Reputation: 4409
Yesterday I submitted my first ever pull request to a project, this one in fact:
https://github.com/dotnet/corefx/pull/484
The feedback I got is that I need to clean it up because I put two commits into it when there should have been one. The first commit in the list was me getting the latest changes from the master and merging them into my fork, it should never have been part of the pull request I made but it seems I accidentally included it.

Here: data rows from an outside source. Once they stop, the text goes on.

(* ===== verification/Multipart.v ===== *)
(** * Multipart bodies (src/src/multipart.rs)

    A [Multipart] reads the parts of a body from a [PayloadHelper] that it shares
    with the [Field]s and nested [Multipart]s it hands out; the counter of [Safety]
    gives access to the payload to the handle that was created last.  The cells
    behind [Rc<RefCell<_>>] live in a store ([World]), because the parent and the
    handle of a part refer to the same cell. *)
From S2P Require Import Prelude StrLib Errors Http Response Payload PayloadHelper PayloadReads.
Open Scope Z_scope.

(** ** External crates *)

(** [httparse::parse_headers] with room for [MAX_HEADERS] headers: the names and
    values of a complete block, [None] for a partial one. *)
Definition MAX_HEADERS : Z := 32.
Class HeaderBlocks := {
  parse_headers : Z -> bytes -> result (option (list (bytes * bytes))) HttparseError;
}.

(** The [mime] crate. *)
Class MimeCrate (Mime : Type) := {
  mime_parse : bytes -> option Mime;
  mime_type_ : Mime -> bytes;
  mime_boundary : Mime -> option bytes;
  APPLICATION_OCTET_STREAM : Mime;
  octet_stream_type : mime_type_ APPLICATION_OCTET_STREAM = b#"application";
}.
Definition MULTIPART : bytes := b#"multipart".

Definition CRLF : bytes := [13; 10].
Definition DASHES : bytes := [45; 45].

Given that I have never done one of these before how do I go about modifying it to remove the unnecessary commit? Reading around I'm not sure if I'm meant to rebase my branch, and if so I'm not sure how to continue.
Upvotes: 2
Views: 6163
Reputation: 4409
With the help of the project collaborators we managed to update the PR without doing a rebase, read below:
https://github.com/dotnet/corefx/pull/484#issuecomment-71073511
I don't fully understand it but it seemed to involve updating my fork and creating new branches to point HEAD
to the right place, then use git cherry-pick
to put the commit I wanted to the right place in my branch, then finally do a git push
; the PR was then automatically updated to the desired state.
Upvotes: 0
Reputation: 176552
You can use git rebase -i
to remove the commit. For instance, to remove the second last commit, use
$ git rebase -i HEAD~3
and simply remove the line for the commit you want to remove. Then force push.
$ git push origin <branchname> -f
Generally, it's not advisable to alter the history of a branch once published publicly, you should instead "revert" a commit.
However, if it was included by mistake, this is one possible option.